After his comments about the Quakers, Francis extemporaneously added that globalization was a force for good if it worked toward equalizing, uniting and bringing respect to people. But if it “tries to make everybody even, as if it was a sphere, that globalization destroys the richness and specificity of each person and each people.”
Returning to his text, Francis said, “During his visit to the United States in 1987, Saint John Paul II paid moving homage to this, reminding all Americans that: ‘The ultimate test of your greatness is the way you treat every human being, but especially the weakest and most defenseless ones’ (Farewell Address, 19 September 1987, 3).”
“I take this opportunity to thank all those, of whatever religion, who have sought to serve the God of peace by building cities of brotherly love, by caring for our neighbors in need, by defending the dignity of God’s gift of life in all its stages, by defending the cause of the poor and the immigrant. All too often, those most in need of our help are unable to be heard. You are their voice, and many of you have faithfully made their cry heard. In this witness, that frequently encounters powerful resistance, you remind American democracy of the ideals for which it was founded, and that society is weakened whenever and wherever injustice prevails.”
“Among us today are members of America’s large Hispanic population, as well as representatives of recent immigrants to the United States. I greet all of you with particular affection! Many of you have emigrated to this country at great personal cost, but in the hope of building a new life. Do not be discouraged by whatever challenges and hardships you face. I ask you not to forget that, like those who came here before you, you bring many gifts to your new nation. You should never be ashamed of your traditions. Do not forget the lessons you learned from your elders, which are something you can bring to enrich the life of this American land. I repeat, do not be ashamed of what is part of you, your life blood. You are also called to be responsible citizens, and to contribute fruitfully to the life of the communities in which you live. I think in particular of the vibrant faith that so many of you possess, the deep sense of family life and all those other values which you have inherited. By contributing your gifts, you will not only find your place here, you will help to renew society from within.”

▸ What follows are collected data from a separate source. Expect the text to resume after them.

(** C21: A spawn request for a file of at most 32768 bytes that is all on the disk
    loads it into [file_buf], never past the end of the buffer, and passes the
    buffer, which starts with the file's contents, to the kernel; the reply is 101
    with the pid, or 255. *)
Theorem handle_spawn_loads s n spawn r c size l :
  vol s → rq_type r = 1 → names n s (rq_path r) (Some (c, size)) → on_disk n s c l →
  Z.of_nat (length (file_buf s)) = 32768 → 0 ≤ size ≤ 32768 → size ≤ Z.of_nat (length (file_bytes s l)) →
  ∃ b, length b = length (file_buf s) ∧ take (Z.to_nat size) b = take (Z.to_nat size) (file_bytes s l) ∧
    handle n spawn r s = UOk tt (said (set_file_buf b s)
      [match spawn b size with Some pid => (rq_sender r, 101, pid_bytes pid) | None => (rq_sender r, 255, []) end]).
Proof.
  intros Hv Ht Hp Hd Hb Hs Hl. destruct (load_loop_ok n c l 0 size s) as (j & b & Hj & Hfull & E & Hlen & Hload); [done..|lia|].
  rewrite Z.add_0_l in *. assert (Hoff : size ≤ 512 * Z.of_nat j) by lia. exists b. split_and!; [done| |].
  - simpl in Hload. apply (f_equal (take (Z.to_nat size))) in Hload. rewrite !take_take in Hload.
    by rewrite !Nat.min_l in Hload by lia.
  - unfold handle. rewrite Ht. cbn [Z.eqb]. unfold handle_spawn. ustep_by ltac:(by apply resolve_path_eq).
    cbv beta iota. rewrite (proj2 (Z.ltb_ge 32768 size)) by lia. ustep_by ltac:(apply E). cbv beta iota. rewrite (proj2 (Z.ltb_ge _ size)) by lia.
    ustep_by ltac:(done). change (file_buf (set_file_buf b s)) with b. by destruct (spawn b size).
Qed.

(** C7: A write request for a new file of the root directory, then a read request
    for it: the write is answered with 200, the read sends back exactly the data of
    the write; every name that was in the root directory is still there with the
    same cluster and size.  It needs a free slot in the first sector of the
    directory and a free cluster below 65536. *)
Theorem write_read_roundtrip s n spawn r l i c q :
  vol s → rq_type r = 2 → new_file n s r l i c → rq_type q = 0 → rq_path q = rq_path r →
  ∃ s1 msgs, handle n spawn r s = UOk tt s1 ∧ sent s1 = (rq_sender r, 200, []) :: sent s ∧
    handle n spawn q s1 = UOk tt (said s1 (msgs ++ [(rq_sender q, 101, [])])) ∧
    delivers (rq_sender q) 0 msgs (rq_content r) ∧
    ∀ nm e, lookup_name nm (dir_entries s (root_cluster s :: l)) = Some e →
      lookup_name nm (dir_entries s1 (root_cluster s :: l)) = Some e.
Proof.
  intros Hv Ht Hnew Htq Hpath. destruct (handle_write_new n s r l i c Hv Hnew) as (s' & E & Hto).
  destruct (new_file_holds n s s' r l i c Hv Hnew Hto) as (Hv' & Hsent & Hname & Hd & Hbytes & Hold).
  destruct Hnew as ((_ & Hlen & _) & _). set (s1 := said s' [(rq_sender r, 200, [])]).
  set (size := rq_length r - (Z.of_nat (length (rq_path r)) + 1)) in *.
  destruct (handle_read_ok s1 n q c size [c]) as (msgs & Eq & Hm);
    [by apply said_vol|rewrite Hpath; by apply names_said|by apply on_disk_said|lia|].
  exists s1, msgs. split_and!; [|by rewrite <- Hsent| |by rewrite <- Hbytes|done].
  - unfold handle. rewrite Ht. apply E.
  - unfold handle. rewrite Htq. apply Eq.
Qed.
(* ===== verification/Process.v ===== *)
(** * Process: programs that exchange messages and use ports

    The state of a user program under [_sdk/user_backup]: the answers [recv] will
    give, the messages sent, and the ports.  [send] and [recv] are the system
    calls of the kernel, 2 and 3; here they are lists. *)

From S2P Require Import Prelude Sectors Fat FatServer.

(** A port access, as in the kernel's model: reads with their value. *)
Inductive port_event := PIn (port v : Z) | POut (port v : Z).

(** - [inbox]: what the coming calls of [recv] find, [None] for an empty queue.
      After them the program polls for ever;
    - [outbox]: the messages sent, latest first;
    - [device]: the value a port gives after the accesses so far;
    - [io]: the accesses so far, latest first;
    - [irqs]: the interrupt lines it has registered for, latest first. *)
Record proc := Proc {
  inbox : list (option request);
  outbox : list (Z * Z * list Z);
  device : list port_event → Z → Z;
  io : list port_event;
  irqs : list Z;
}.

Definition set_inbox (l : list (option request)) (s : proc) : proc := Proc l (outbox s) (device s) (io s) (irqs s).
Definition set_outbox (l : list (Z * Z * list Z)) (s : proc) : proc := Proc (inbox s) l (device s) (io s) (irqs s).
Definition set_io (l : list port_event) (s : proc) : proc := Proc (inbox s) (outbox s) (device s) l (irqs s).

Definition psend (pid type : Z) (data : list Z) : U proc unit :=
  umodify (λ s, set_outbox ((pid, type, data) :: outbox s) s).

(** One call: a message or nothing. *)
Definition precv : U proc (option request) := λ s,
  match inbox s with
  | [] => UFuel
  | o :: l => UOk o (set_inbox l s)
  end.

Definition pinb (port : Z) : U proc Z := λ s,
  let v := u8 (device s (io s) port) in UOk v (set_io (PIn port v :: io s) s).
Definition poutb (port v : Z) : U proc unit := umodify (λ s, set_io (POut port (u8 v) :: io s) s).

Definition irq_register (irq : Z) : U proc unit :=
  umodify (λ s, Proc (inbox s) (outbox s) (device s) (io s) (irq :: irqs s)).

(** [while (recv(&m) != 0 || reject m) pause]: messages that are rejected are lost. *)
Fixpoint take_msg (accept : request → bool) (l : list (option request)) : option (request * list (option request)) :=
  match l with
  | [] => None
  | Some m :: l' => if accept m then Some (m, l') else take_msg accept l'
  | None :: l' => take_msg accept l'
  end.

Definition wait_msg (accept : request → bool) : U proc request := λ s,
  match take_msg accept (inbox s) with
  | None => UFuel
  | Some (m, l) => UOk m (set_inbox l s)
  end.

Definition wait_any : U proc request := wait_msg (λ _, true).
Definition wait_from (pid : Z) : U proc request := wait_msg (λ m, rq_sender m =? pid).

(** [for (;;)]: the next message to [serve], [n] times. *)
Fixpoint serve_loop (n : nat) (serve : request → U proc unit) : U proc unit :=
  match n with
  | O => mret tt
  | S n' => m ← wait_any; serve m ;; serve_loop n' serve
  end.

(** A loop each turn of which takes at least one message. *)
Definition per_msg {A} (loop : nat → U proc A) : U proc A := λ s, loop (S (length (inbox s))) s.

(** The bytes of a string literal; line ends are written [crlf]. *)
Definition bytes_of (s : string) : list Z := (λ a, Z.of_N (Ascii.N_of_ascii a)) <$> String.list_ascii_of_string s.
Definition crlf : list Z := [13; 10].

(** Strings sent in pieces of at most 63 bytes. *)
Fixpoint pieces (n : nat) (s : list Z) : list (list Z) :=
  match n, s with
  | S n', _ :: _ => take 63 s :: pieces n' (drop 63 s)
  | _, _ => []
  end.

(** ** Lemmas *)

Definition told (s : proc) (msgs : list (Z * Z * list Z)) : proc := set_outbox (reverse msgs ++ outbox s) s.

Lemma told_app s m1 m2 : told (told s m1) m2 = told s (m1 ++ m2).
Proof. unfold told, set_outbox. simpl. by rewrite reverse_app, app_assoc. Qed.

Lemma told_inbox s l m1 m2 : told (set_inbox l (told s m1)) m2 = told (set_inbox l s) (m1 ++ m2).
Proof. unfold told, set_outbox. simpl. by rewrite reverse_app, app_assoc. Qed.

Lemma told_nil s : told s [] = s.
Proof. by destruct s. Qed.

Lemma pieces_concat n s : (length s ≤ n)%nat → mjoin (pieces n s) = s.
Proof.
  revert s. induction n as [|n IH]; intros s Hs; [by destruct s; [|simpl in Hs; lia]|].
  destruct s as [|b s]; [done|]. cbn [pieces]. change (mjoin (?x :: ?l)) with (x ++ mjoin l).
  rewrite IH by (rewrite length_drop; cbn [length] in *; lia). apply take_drop.
Qed.

Lemma pieces_short n s : Forall (λ p, 0 < length p ≤ 63)%nat (pieces n s).
Proof.
  revert s. induction n as [|n IH]; intros s; [constructor|]. destruct s as [|b s]; [constructor|]. cbn [pieces].
  constructor; [|apply IH]. rewrite length_take. cbn [length]. lia.
Qed.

“Dear friends, I thank you for your warm welcome and for joining me here today. May this country and each of you be renewed in gratitude for the many blessings and freedoms that you enjoy. And may you defend these rights, especially your religious freedom, for it has been given to you by God himself. May he bless you all. I ask you, please, not to forget to pray for me.
The Pope ended the day with an appearance at the large gathering of people at the Festival of Families, an intercultural celebration of family life around the world. There were musical acts — Aretha Franklin, Sister Sledge, The Fray and the Philadelphia Orchestra— with testimony from six families from around the world and readings.
When the time case for Francis to speak, he abandoned his prepared speech (in English) about the need for government support for families. Instead, as shown in photograph to the left, for 25 minutes Francis delivered the following extemporaneous remarks in Spanish (here in English translation).
“All that is beautiful leads us to God. Because God is good, God is beautiful, God is true. Thank you all those who have offered their witness. And for the presence of all of you, that is also great witness…a real witness that it’s worth being a family.”
“Once a child asked me . . . ‘Father, what did God do before creating the world?’. . . [I responded,]Before creating the world, God loved. Because God is love. He had so much love: Father, Son and Holy Spirit. It was so overflowing. . . . It had to be poured out of him. So as to share that love with those out of himself. And then God created the world. God made this marvelous world in which we live. . . . ”
“But the most beautiful thing that God did, says the Bible, was the family. God made man, and he made woman. And he gave them everything. He gave them the world. So they could multiply and cultivate the land. All that love he made in creation, he bestowed it to them in the family.”
“All of the love that God has in himself, all the beauty that he has in himself, he gives it to the family. And the family is really family when it is able to open its arms and receive all that love.”
“Of course, it’s not quite earthly paradise. There are still problems. Men and women, through the astuteness of the devil, have learned unfortunately how to divide themselves. And all that love that God gave, almost was lost.”
“In a little period of time – the first crime. The first instance of fratricide. A brother kills another brother. And war. Love, beauty and truth of God [on the one hand]and destruction and war [on the other hand]. And between those: we walk ahead. It’s up to us to choose. It’s up to us to decide which path we want to take forward.”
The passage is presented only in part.